*INFORMATION SHOWN*:
(** The report ends normally when no fixture failed and throws
    otherwise. *)
Lemma report_result (args : Args) (rs : list JobResult) (w : World) :
  exists r w',
    report h args rs w = (r, w') /\
    ((forall x, In x rs -> exitCode x = 0%Z) -> r = Ok tt) /\
    ((exists x, In x rs /\ exitCode x <> 0%Z) -> exists e, r = Throw e) /\
    files w' = files w /\
    fixturesRun (history w') = fixturesRun (history w).
Proof.
  unfold report. cbv zeta.
  assert (Hlogs : exists r1 w1,
             when (is_true (verbose args))
               (forM_ (List.filter failed rs) (fun result =>
                  console_log [LStr ("🛑 " ++ name result ++ " failed with exit code");
                               LNum (exitCode result)];;
                  sh h (CatLogs (logsPath h result));;
                  ret tt)) w = (r1, w1) /\
             (r1 = Ok tt \/ exists e, r1 = Throw e) /\
             (List.filter failed rs = [] -> r1 = Ok tt) /\
             files w1 = files w /\
             fixturesRun (history w1) = fixturesRun (history w)).
  { unfold when. destruct (is_true (verbose args)).
    - apply print_logs_result.
    - exists (Ok tt), w. repeat split; auto. }
  destruct Hlogs as (r1 & w1 & Hrun & Hr1 & Hnil & Hf & Hfix).
  rewrite bind_unfold, Hrun.
  destruct (List.filter failed rs) as [|x failedRest] eqn:Efailed.
  - rewrite (Hnil eq_refl). cbv beta iota.
    change (0 <? List.length (@nil JobResult))%nat with false. cbv iota.
    unfold console_log. eexists _, _. split; [reflexivity|].
    repeat split; auto.
    intros (y & Hy & Hne). exfalso. apply Hne.
    now apply (proj1 (filter_failed_nil rs) Efailed).
  - assert (Hsome : ~ (forall y, In y rs -> exitCode y = 0%Z)).
    { intros Hall. apply filter_failed_nil in Hall. congruence. }
    destruct Hr1 as [->|[e ->]]; cbv beta iota.
    + change (0 <? List.length (x :: failedRest))%nat with true. cbv iota.
      rewrite bind_unfold. unfold console_log at 1. cbv beta iota.
      rewrite bind_unfold. unfold console_log at 1. cbv beta iota.
      unfold throw. eexists _, _. split; [reflexivity|].
      repeat split; eauto. intros Hall. now destruct Hsome.
    + eexists _, _. split; [reflexivity|].
      repeat split; eauto. intros Hall. now destruct Hsome.
Qed.

(** The stages of [main], split at the fixture-execution stage. *)
Lemma stages_split (args : Args) (w : World) :
  stages h args w =
  (reachFixtures h args ≫= fun tests =>
     runJobs h args tests.1 tests.2 ≫= fun jobResults =>
     report h args jobResults) w.
Proof.
  unfold stages, reachFixtures.
  rewrite !bind_unfold.
  destruct (cleanUp h args w) as [[[]|e|c] w0]; try reflexivity.
  rewrite !bind_unfold.
  destruct (prepareManifests h w0) as [[[]|e|c] w1]; try reflexivity.
  rewrite !bind_unfold.
  destruct (packTarballs h args w1) as [[[]|e|c] w2]; reflexivity.
Qed.

End Reporting.

(** ** The orchestrator: the fixture stage *)

Section FixtureStage.

Import E2E.

Variable h : Host.

(** The run from the fixture-execution stage on. *)
Lemma run_from_fixtures (args0 : Args) (w w1 : World) (tests : list string * string) :
  reachFixtures h (withDefaults args0) w = (Ok tests, w1) ->
  exists w2 r w3,
    runJobs h (withDefaults args0) tests.1 tests.2 w1 =
      (Ok (jobOutcomes h tests.2 tests.1 (history w1)).1, w2) /\
    history w2 = (jobOutcomes h tests.2 tests.1 (history w1)).2 /\
    report h (withDefaults args0) (jobOutcomes h tests.2 tests.1 (history w1)).1 w2 = (r, w3) /\
    main h (inr args0) w = (r, w3) /\
    ((forall x, In x (jobOutcomes h tests.2 tests.1 (history w1)).1 -> exitCode x = 0%Z) ->
     r = Ok tt) /\
    ((exists x, In x (jobOutcomes h tests.2 tests.1 (history w1)).1 /\ exitCode x <> 0%Z) ->
     exists e, r = Throw e) /\
    files w3 = files w2 /\
    fixturesRun (history w3) = (fixturesRun (history w1) ++ tests.1)%list.
Proof.
  intros Hreach.
  destruct (runJobs_spec h (withDefaults args0) tests.1 tests.2 w1)
    as (w2 & Hjobs & Hh2).
  destruct (report_result h (withDefaults args0)
              (jobOutcomes h tests.2 tests.1 (history w1)).1 w2)
    as (r & w3 & Hrep & Hok & Hfail & Hf3 & Hfix3).
  exists w2, r, w3. repeat split; auto.
  - unfold main. rewrite stages_split, bind_unfold, Hreach.
    cbv beta iota. now rewrite bind_unfold, Hjobs.
  - now rewrite Hfix3, Hh2, jobOutcomes_history.
Qed.

(** C4: in a run that reaches the fixture-execution stage, the exit
    code of the process is non-zero exactly when some fixture's
    subprocess reports a non-zero exit code, and it is zero when all
    report zero. *)
Theorem C4_exit_code_reflects_fixture_failures
    (args0 : Args) (w w1 : World) (tests : list string * string) :
  reachFixtures h (withDefaults args0) w = (Ok tests, w1) ->
  let reported := (jobOutcomes h tests.2 tests.1 (history w1)).1 in
  ((run h (inr args0) w).1 <> 0%Z <-> exists x, In x reported /\ exitCode x <> 0%Z) /\
  ((forall x, In x reported -> exitCode x = 0%Z) -> (run h (inr args0) w).1 = 0%Z).
Proof.
  intros Hreach reported.
  destruct (run_from_fixtures args0 w w1 tests Hreach)
    as (w2 & r & w3 & _ & _ & _ & Hmain & Hok & Hfail & _).
  fold reported in Hok, Hfail.
  assert (Hdec : (forall x, In x reported -> exitCode x = 0%Z) \/
                 (exists x, In x reported /\ exitCode x <> 0%Z)).
  { clear. induction reported as [|x l IH]; [left; intros x []|].
    destruct (Z.eq_dec (exitCode x) 0%Z) as [E|E].
    - destruct IH as [IH|(y & Hy & Hne)].
      + left. intros z [<-|Hz]; auto.
      + right. exists y. split; [now right | exact Hne].
    - right. exists x. split; [now left | exact E]. }
  unfold run. rewrite Hmain.
  destruct Hdec as [Hall|Hsome].
  - rewrite (Hok Hall). simpl. split; [|reflexivity].
    split; [congruence|]. intros (x & Hx & Hne). destruct Hne. now apply Hall.
  - destruct (Hfail Hsome) as [e ->]. simpl. split.
    + split; [intros _; exact Hsome | discriminate].
    + intros Hall. destruct Hsome as (x & Hx & Hne). destruct Hne. now apply Hall.
Qed.

(** C5: the fixtures run are those selected from the discovered ones:
    all of them when no positional filter is given, and otherwise exactly
    those whose name contains one of the filters, in the order of
    discovery. *)
Theorem C5_filters_select_fixtures
    (args0 : Args) (w w1 : World) (tests : list string * string) :
  reachFixtures h (withDefaults args0) w = (Ok tests, w1) ->
  (positional args0 = [] -> tests.1 = discovered h) /\
  (positional args0 <> [] ->
     tests.1 = List.filter (fun p => existsb (fun a => JS.includes p a) (positional args0))
                           (discovered h) /\
     forall x, In x tests.1 <->
               In x (discovered h) /\ exists a, In a (positional args0) /\ JS.Substring a x) /\
  exists r w3,
    main h (inr args0) w = (r, w3) /\
    fixturesRun (history w3) = (fixturesRun (history w1) ++ tests.1)%list.
Proof.
  intros Hreach.
  assert (Hsel : tests.1 = selectTests (positional args0) (discovered h)).
  { unfold reachFixtures in Hreach. rewrite !bind_unfold in Hreach.
    destruct (cleanUp h (withDefaults args0) w) as [[[]|e|c] w0]; try discriminate.
    rewrite !bind_unfold in Hreach.
    destruct (prepareManifests h w0) as [[[]|e|c] wp]; try discriminate.
    rewrite !bind_unfold in Hreach.
    destruct (packTarballs h (withDefaults args0) wp) as [[[]|e|c] wt]; try discriminate.
    unfold discoverTests in Hreach.
    rewrite bind_unfold in Hreach. unfold console_log at 1 in Hreach.
    cbv beta iota zeta in Hreach.
    rewrite bind_unfold in Hreach.
    destruct (sh h PnpmStorePath _) as [[code|e|c] ws]; try discriminate.
    rewrite bind_unfold in Hreach.
    destruct (sh h DockerBuild ws) as [[code'|e|c] wd]; try discriminate.
    injection Hreach as <- _. reflexivity. }
  split; [|split].
  - intros Hnone. rewrite Hsel, Hnone. reflexivity.
  - intros Hsome. rewrite Hsel, selectTests_filter by exact Hsome.
    split; [reflexivity|]. intros x.
    rewrite filter_In, matches_some_filter. reflexivity.
  - destruct (run_from_fixtures args0 w w1 tests Hreach)
      as (w2 & r & w3 & _ & _ & _ & Hmain & _ & _ & _ & Hfix).
    now exists r, w3.
Qed.

(** C9: whatever the exit codes, and in both modes, the job stage
    completes; every selected fixture is run, in order, and the result
    list holds, at the position of each fixture, its name and the exit
    code its subprocess reported. *)
Theorem C9_every_fixture_runs
    (args : Args) (names : list string) (dockerVolumeArgs : string) (w : World) :
  exists jobResults w',
    runJobs h args names dockerVolumeArgs w = (Ok jobResults, w') /\
    List.map name jobResults = names /\
    fixturesRun (history w') = (fixturesRun (history w) ++ names)%list /\
    forall i n, names !! i = Some n ->
      jobResults !! i =
      Some (mkJobResult
              (exit_status h (jobOutcomes h dockerVolumeArgs (take i names) (history w)).2
                 (DockerRun dockerVolumeArgs n)) n).
Proof.
  destruct (runJobs_spec h args names dockerVolumeArgs w) as (w' & Hrun & Hh).
  exists (jobOutcomes h dockerVolumeArgs names (history w)).1, w'.
  split; [exact Hrun|]. split; [apply jobOutcomes_names|].
  split; [rewrite Hh; apply jobOutcomes_history|].
  intros i n Hi. now apply jobOutcomes_lookup.
Qed.

End FixtureStage.

(** ** The orchestrator: rewriting the manifests *)

Section ManifestRewrite.

Import E2E.

#[local] Arguments JS.startsWith : simpl never.

Lemma tarballPath_prisma (rest : string) :
  tarballPath ("@prisma/" ++ rest) = "/tmp/prisma-" ++ rest ++ "-0.0.0.tgz".
Proof. reflexivity. Qed.

Lemma rewriteKeys_object (keys : list string) (deps : gmap string JSValue) :
  rewriteKeys (JObj deps) keys = Some (JObj (rewriteEntries keys deps)).
Proof.
  revert deps. induction keys as [|key keys IH]; intros deps; [reflexivity|].
  simpl. unfold rewriteKey. destruct (JS.startsWith key "@prisma/"); simpl; apply IH.
Qed.

Lemma rewriteEntries_lookup (keys : list string) (deps : gmap string JSValue) (k : string) :
  rewriteEntries keys deps !! k =
  if JS.startsWith k "@prisma/" && bool_decide (k ∈ keys)
  then Some (JStr (tarballPath k)) else deps !! k.
Proof.
  revert deps. induction keys as [|key keys IH]; intros deps.
  - simpl. now rewrite andb_false_r.
  - unfold rewriteEntries. simpl. fold (rewriteEntries keys).
    rewrite IH. destruct (JS.startsWith k "@prisma/") eqn:Hk; simpl.
    + destruct (decide (k ∈ keys)) as [Hin|Hnin].
      * rewrite !bool_decide_eq_true_2; [reflexivity | | exact Hin]. now right.
      * rewrite (bool_decide_eq_false_2 (k ∈ keys)) by exact Hnin.
        destruct (decide (k = key)) as [->|Hne].
        -- rewrite bool_decide_eq_true_2 by now left.
           rewrite Hk. now rewrite lookup_insert_eq.
        -- rewrite bool_decide_eq_false_2.
           2:{ intros [E|E]%elem_of_cons; [now apply Hne | now apply Hnin]. }
           destruct (JS.startsWith key "@prisma/"); [|reflexivity].
           now rewrite lookup_insert_ne by congruence.
    + destruct (JS.startsWith key "@prisma/") eqn:Hkey; [|reflexivity].
      rewrite lookup_insert_ne; [reflexivity|]. intros ->. congruence.
Qed.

*WHAT THE EXERCISE ASKS*:
Once you find the line with "unfold stages, reachFixtures." above, print it and every line after it up to and including the line with "runJobs h (withDefaults", exactly as written and nothing else.

*RESPONSE BOX*:
  unfold stages, reachFixtures.
  rewrite !bind_unfold.
  destruct (cleanUp h args w) as [[[]|e|c] w0]; try reflexivity.
  rewrite !bind_unfold.
  destruct (prepareManifests h w0) as [[[]|e|c] w1]; try reflexivity.
  rewrite !bind_unfold.
  destruct (packTarballs h args w1) as [[[]|e|c] w2]; reflexivity.
Qed.

End Reporting.

(** ** The orchestrator: the fixture stage *)

Section FixtureStage.

Import E2E.

Variable h : Host.

(** The run from the fixture-execution stage on. *)
Lemma run_from_fixtures (args0 : Args) (w w1 : World) (tests : list string * string) :
  reachFixtures h (withDefaults args0) w = (Ok tests, w1) ->
  exists w2 r w3,
    runJobs h (withDefaults args0) tests.1 tests.2 w1 =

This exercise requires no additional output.